Kensington was built at Philadelphia, Pennsylvania, by J. W. Lynn in 1858 and was purchased by the Union Navy at Boston, Massachusetts, 27 January 1862. She commissioned at Boston Navy Yard on 15 February.

==Service history==

=== Blockading operations===
The wooden steamer departed Boston on 24 February 1862 for the Gulf of Mexico, but heavy winds, rough seas, and engine trouble required her to stop at Charleston, South Carolina, for repairs. While, at Charleston she was of great service to ships of the North Atlantic Squadron furnishing them with fresh water. The supply and water vessel resumed her voyage in April and joined the West Gulf Blockading Squadron at New Orleans, Louisiana, 4 May.

=== Ordered to the Mississippi ===
After bringing water and supplies to Flag Officer David Farragut's ships blockading the Gulf Coast, Kensington was ordered to ascend the Mississippi River towing and , both of Commodore David D. Porter's Mortar Flotilla. While passing Ellis Cliffs, the three ships came under fire of Confederate batteries. Their answering salvos silenced the Southern guns enabling the Union force to continue passage to Vicksburg. After placing her charges in position to bombard the cliff side batteries which defended Vicksburg, Kensington remained with Porter's flotilla issuing water and supplies and from time to time assisting sailing ships to change positions.

After dropping down the river in mid-July, the water and supply ship visited blockaders stationed along the Louisiana and Texas coast. She joined and in bombarding a Confederate fort at Sabine Pass, Texas, on 25 September. The action was broken off when defending troops spiked their guns and evacuated the fort. Though Sabine Pass surrendered the next day, a shortage of troops prevented the Union Navy from occupying the area. Nevertheless, this operation and similar attacks were a constant drain on Southern strength, and compelled the Confederacy to disperse its forces widely.

== Capturing Confederate Vessels ==
During operations along western Gulf coast in September and October, Kensington captured British blockade running schooners Velocity. Adventure, Dart, and West Florida. She also took Confederate schooners Conchita, Dart, and Mary Ann; sloop Eliza; and steamer Dan.

Kensington began her voyage to Pensacola, Florida, with her prizes 13 October, delivering water en route to blockading ships stationed along the coast of Texas. Arriving Pensacola, 24 October, the fighting supply ship began operating from that base, capturing Confederate schooner Course on 11 November and British schooner Maria the next day.

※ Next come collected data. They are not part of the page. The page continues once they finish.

Lemma unknown_kind_rejected_witness :
  ex_generateTask ex_templates "nightly" "go" (ex_config None) ∅ =
  Returns (Failed "Unknown pipeline kind nightly. Supported values are release, pullrequest, feature")
    ∅ /\
  ex_generateTask ex_templates "pullrequest" "go" (ex_config None) ∅ =
  ex_generatePipeline ex_templates "go" (ex_config None) None "pullrequest" ∅ /\
  ex_generateTask ex_templates "feature" "go" (ex_config None) ∅ =
  ex_generatePipeline ex_templates "go" (ex_config None) None "feature" ∅.
Proof.
  destruct (unknown_kind_rejected "maven" "release" "pullrequest" "feature" ex_kinds
              (fun name => name) ex_templates "go" (ex_config None) ∅)
    as (H1 & _ & H3 & H4 & _).
  split; [|split].
  - apply (H1 "nightly"); discriminate.
  - apply H3. discriminate.
  - apply H4; discriminate.
Defined.

Lemma compilation_deterministic_witness :
  exists o missing',
    ex_generateTask ex_templates "release" "go"
      (ex_config (Some (jenkinsfile.mkPipelineLifecycles [ex_stage [ex_nodejs]]))) ∅
    = Returns o missing' /\
    missing' !! "nodejs" = Some true /\
    ex_generateTask ex_templates "release" "go"
      (ex_config (Some (jenkinsfile.mkPipelineLifecycles [ex_stage [ex_nodejs]]))) missing'
    = Returns o missing'.
Proof.
  destruct (compilation_deterministic "maven" "release" "pullrequest" "feature" ex_kinds
              (fun name => name) ex_templates "release" "go"
              (ex_config (Some (jenkinsfile.mkPipelineLifecycles [ex_stage [ex_nodejs]]))) ∅ ∅)
    as [_ H].
  destruct (ex_generateTask ex_templates "release" "go"
              (ex_config (Some (jenkinsfile.mkPipelineLifecycles [ex_stage [ex_nodejs]]))) ∅)
    as [o missing'|] eqn:E; [|vm_compute in E; discriminate E].
  exists o, missing'. split; [reflexivity|]. split.
  - vm_compute in E. injection E as _ <-. vm_compute. reflexivity.
  - apply H. exact E.
Defined.

Lemma both_templates_absent_panics_witness :
  createSteps "maven" ∅ (ex_leaf "make") "" "/workspace" ∅ = NilPanic /\
  exists r missing',
    createSteps "maven" ex_templates (ex_leaf "make") "nodejs" "/workspace" ∅
    = Returns r missing'.
Proof.
  destruct (both_templates_absent_panics "maven" ∅ (ex_leaf "make") "" "/workspace" ∅)
    as (H1 & _ & _); [discriminate|].
  destruct (both_templates_absent_panics "maven" ex_templates (ex_leaf "make") "nodejs"
              "/workspace" ∅) as (_ & _ & H3); [discriminate|].
  split.
  - apply H1; reflexivity.
  - apply H3; [reflexivity|]. right. eexists. vm_compute. reflexivity.
Defined.

(** ** Further properties of the compiler *)

Section CompilerProperties.

Context (defaultContainerName : string).
Context (ToValidName : string -> string).
Context (PodTemplates : gmap string corev1.Pod).

(** The result of [createSteps] is determined by what its caller observes
    of it when no error is returned. *)
Lemma observed_inl r ss missing :
  observed r = Returns (inl ss) missing -> r = Returns (ss, None) missing.
Proof.
  destruct r as [[cs [err|]] m|]; simpl; intros H; try discriminate.
  by injection H as -> ->.
Qed.

Lemma plan_nil_of_no_command step containerName dir :
  Forall (fun s => jenkinsfile.Command s = "") (preorder step) ->
  plan defaultContainerName step containerName dir = [].
Proof.
  intros Hall. apply (map_eq_nil exec_command). rewrite plan_commands.
  assert (Hfilter : List.filter executable (preorder step) = []).
  { induction Hall as [|s l Hs _ IH]; simpl; [reflexivity|].
    unfold executable at 1. rewrite Hs. simpl. exact IH. }
  by rewrite Hfilter.
Qed.

(** X1. A step tree in which no step has a command compiles to no step:
    [createSteps] returns an empty list and a nil error, looks up no pod
    template, so cannot panic, and leaves [MissingPodTemplates] as it
    was. *)
Theorem createSteps_without_commands step containerName dir missing :
  Forall (fun s => jenkinsfile.Command s = "") (preorder step) ->
  createSteps defaultContainerName PodTemplates step containerName dir missing =
  Returns ([], None) missing.
Proof.
  intros Hall. apply observed_inl.
  rewrite createSteps_runPlan, (plan_nil_of_no_command _ _ _ Hall). reflexivity.
Qed.

Lemma planAll_stageForest containerName dir ls :
  planAll defaultContainerName containerName dir ls =
  planSteps defaultContainerName containerName dir (stageForest ls).
Proof.
  unfold planSteps. induction ls as [|[l|] ls IH]; simpl; [reflexivity| |exact IH].
  rewrite flat_map_app. f_equal. exact IH.
Qed.

(** X2. A lifecycle set that is not nil but holds no step with a command
    is not treated as a nil one: [generatePipeline] gets through its loops
    without a pod template lookup, leaves [MissingPodTemplates] as it was,
    and builds the Task with the generated name and no steps, which it
    hands to the marshaller on line 260, whatever the pod templates are.
    What becomes of that Task is decided by lines 260-274. *)
Theorem generatePipeline_without_commands name pipelineConfig lifecycles kind missing :
  Forall (fun s => jenkinsfile.Command s = "")
    (flat_map preorder (stageForest (jenkinsfile.All lifecycles))) ->
  generatePipeline defaultContainerName ToValidName PodTemplates name pipelineConfig
    (Some lifecycles) kind missing =
  Returns (Emitted {| pipelineapi.APIVersion := "pipeline.knative.dev/v1alpha1";
                      pipelineapi.Kind := "Task";
                      pipelineapi.Name := ToValidName ("jx-task-" +:+ name +:+ "-" +:+ kind);
                      pipelineapi.Steps := [] |}) missing.
Proof.
  intros Hall. rewrite generatePipeline_runPlan.
  assert (Hplan : planAll defaultContainerName
                    (jenkinsfile.Agent_Container (jenkinsfile.Agent pipelineConfig))
                    "/workspace" (jenkinsfile.All lifecycles) = []).
  { apply (map_eq_nil exec_command). rewrite planAll_commands.
    assert (Hfilter : List.filter executable
                        (flat_map preorder (stageForest (jenkinsfile.All lifecycles))) = []).
    { induction Hall as [|s l Hs _ IH]; simpl; [reflexivity|].
      unfold executable at 1. rewrite Hs. simpl. exact IH. }
    by rewrite Hfilter. }
  rewrite Hplan. reflexivity.
Qed.

(** Every executable step of a plan has a command and an absolute dir. *)
Lemma plan_items step : forall containerName dir,
  Forall (fun e => exec_command e <> "" /\ filepath_IsAbs (exec_dir e) = true)
    (plan defaultContainerName step containerName dir).
Proof.
  induction step as [command container sdir steps IH] using PipelineStep_tree_ind.
  intros containerName dir. simpl.
  destruct (subtreeContext _ containerName dir) as [c d].
  assert (Hsteps : forall c d,
            Forall (fun e => exec_command e <> "" /\ filepath_IsAbs (exec_dir e) = true)
              (flat_map (fun s => plan defaultContainerName s c d) steps)).
  { intros c' d'. induction IH as [|s l Hs _ IHl]; simpl; [constructor|].
    apply Forall_app. split; [apply Hs|exact IHl]. }
  destruct (negb (String.eqb command "")) eqn:Hcmd; [|apply Hsteps].
  constructor; [|apply Hsteps]. simpl. split.
  - by apply negb_eqb_empty_true.
  - apply normalizeDir_abs.
Qed.

Lemma planAll_items containerName dir ls :
  Forall (fun e => exec_command e <> "" /\ filepath_IsAbs (exec_dir e) = true)
    (planAll defaultContainerName containerName dir ls).
Proof.
  induction ls as [|[l|] ls IH]; simpl; [constructor| |exact IH].
  apply Forall_app. split; [|exact IH].
  unfold planSteps. induction (jenkinsfile.LifecycleSteps l) as [|s ss IHs]; simpl;
    [constructor|].
  apply Forall_app. split; [apply plan_items|exact IHs].
Qed.

(** X3. Every step of an emitted Task runs the image
    [jenkinsxio/jx:latest] with the command [/bin/sh -c <command>] for a
    non-empty command, has an absolute working directory, no volume mount
    and no environment variable whose name starts with [GIT_], [DOCKER_] or
    [XDG_]; the Task itself carries the fixed API version and kind and the
    name made from the pack and the pipeline kind. *)
Theorem emitted_task_shape name pipelineConfig lifecycles kind missing task missing' :
  generatePipeline defaultContainerName ToValidName PodTemplates name pipelineConfig
    lifecycles kind missing = Returns (Emitted task) missing' ->
  pipelineapi.APIVersion task = "pipeline.knative.dev/v1alpha1" /\
  pipelineapi.Kind task = "Task" /\
  pipelineapi.Name task = ToValidName ("jx-task-" +:+ name +:+ "-" +:+ kind) /\
  Forall (fun c =>
            corev1.Image c = "jenkinsxio/jx:latest" /\
            corev1.Command c = ["/bin/sh"] /\
            (exists command, command <> "" /\ corev1.Args c = ["-c"; command]) /\
            filepath_IsAbs (corev1.WorkingDir c) = true /\
            corev1.VolumeMounts c = [] /\
            Forall (fun e => ~ reserved (corev1.EnvVar_Name e)) (corev1.Env c))
    (pipelineapi.Steps task).
Proof.
  destruct lifecycles as [lifecycles|]; [|discriminate].
  rewrite generatePipeline_runPlan.
  destruct (runPlan _ _ _ missing) as [[cs|err] m1|] eqn:Hrun; [|discriminate..].
  intros [= <- _]. simpl. repeat split.
  assert (Hitems := planAll_items
            (jenkinsfile.Agent_Container (jenkinsfile.Agent pipelineConfig))
            "/workspace" (jenkinsfile.All lifecycles)).
  apply runPlan_inl in Hrun. revert Hitems.
  induction Hrun as [|e c es cs' (c0 & _ & ->) _ IH]; intros Hitems; [constructor|].
  apply Forall_cons in Hitems as [[Hcmd Habs] Hitems].
  constructor; [|by apply IH].
  simpl. repeat split; [eauto|exact Habs|].
  rewrite removeUnnecessaryEnvVars_loop_filter. simpl.
  apply List.Forall_forall. intros v [_ Hkeep]%List.filter_In Hres.
  apply hasReservedPrefix_reserved in Hres. rewrite Hres in Hkeep. discriminate.
Qed.

(** *** Bookkeeping of missing pod templates *)

Lemma recordMissing_lookup containerName (missing : gmap string bool) name :
  recordMissing PodTemplates containerName missing !! name = missing !! name \/
  (recordMissing PodTemplates containerName missing !! name = Some true /\
   PodTemplates !! name = None).
Proof.
  unfold recordMissing. destruct (PodTemplates !! containerName) eqn:Hn; [by left|].
  destruct (decide (containerName = name)) as [<-|Hne].
  - right. by rewrite lookup_insert_eq.
  - left. by rewrite lookup_insert_ne.
Qed.

Lemma runPlan_missing_cases es : forall (missing : gmap string bool) r missing' name,
  runPlan defaultContainerName PodTemplates es missing = Returns r missing' ->
  missing' !! name = missing !! name \/
  (missing' !! name = Some true /\ PodTemplates !! name = None).
Proof.
  induction es as [|e es IH]; intros missing r missing' name; simpl.
  - intros [= _ <-]. by left.
  - unfold runExec.
    destruct (resolveTemplate _ _ (exec_container e)) as [pod|]; [|discriminate].
    destruct (corev1.Containers (corev1.Spec pod)) as [|c0 cs].
    + intros [= _ <-]. apply recordMissing_lookup.
    + destruct (runPlan _ _ es _) as [[cs'|err] m2|] eqn:Hes; [| |discriminate].
      all: intros [= _ <-].
      all: destruct (IH _ _ _ name Hes) as [Heq|Hnew]; [|by right].
      all: rewrite Heq; apply recordMissing_lookup.
Qed.

Lemma runPlan_records es : forall (missing : gmap string bool) cs missing' e,
  runPlan defaultContainerName PodTemplates es missing = Returns (inl cs) missing' ->
  In e es -> PodTemplates !! exec_container e = None ->
  missing' !! exec_container e = Some true.
Proof.
  induction es as [|e0 es IH]; intros missing cs missing' e; simpl; [intros _ []|].
  destruct (runExec _ _ e0 missing) as [[c|err] m1|] eqn:He0; [|discriminate..].
  destruct (runPlan _ _ es m1) as [[cs'|err] m2|] eqn:Hes; [|discriminate..].
  intros [= _ <-] [->|Hin] Habsent.
  - eapply runPlan_keeps; [exact Hes|].
    apply runExec_inl in He0 as [_ ->]. unfold recordMissing. rewrite Habsent.
    apply lookup_insert_eq.
  - eapply IH; eauto.
Qed.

Kensington moved to New Orleans, Louisiana, 26 January 1863 and five months later set sail for New York City for long needed repairs. Back in fighting trim by 1 August 1864, Kensington functioned as a supply vessel for ships of the North Atlantic Blockading Squadron until 30 November. She sailed from Boston as a transport vessel on 7 December visiting Port Royal, Key West, Florida, Mobile, Alabama, Pensacola, and New Orleans. After returning to New York on 11 January 1865, Kensington made two similar voyages to Southern ports.

== Decommissioning ==
Kensington was decommissioned 5 May 1865. She was sold at public auction at New York to Brown & Co. on 12 July 1865 and redocumented 31 July. Kensington sank after colliding with an unknown sailing vessel at sea on 27 January 1871.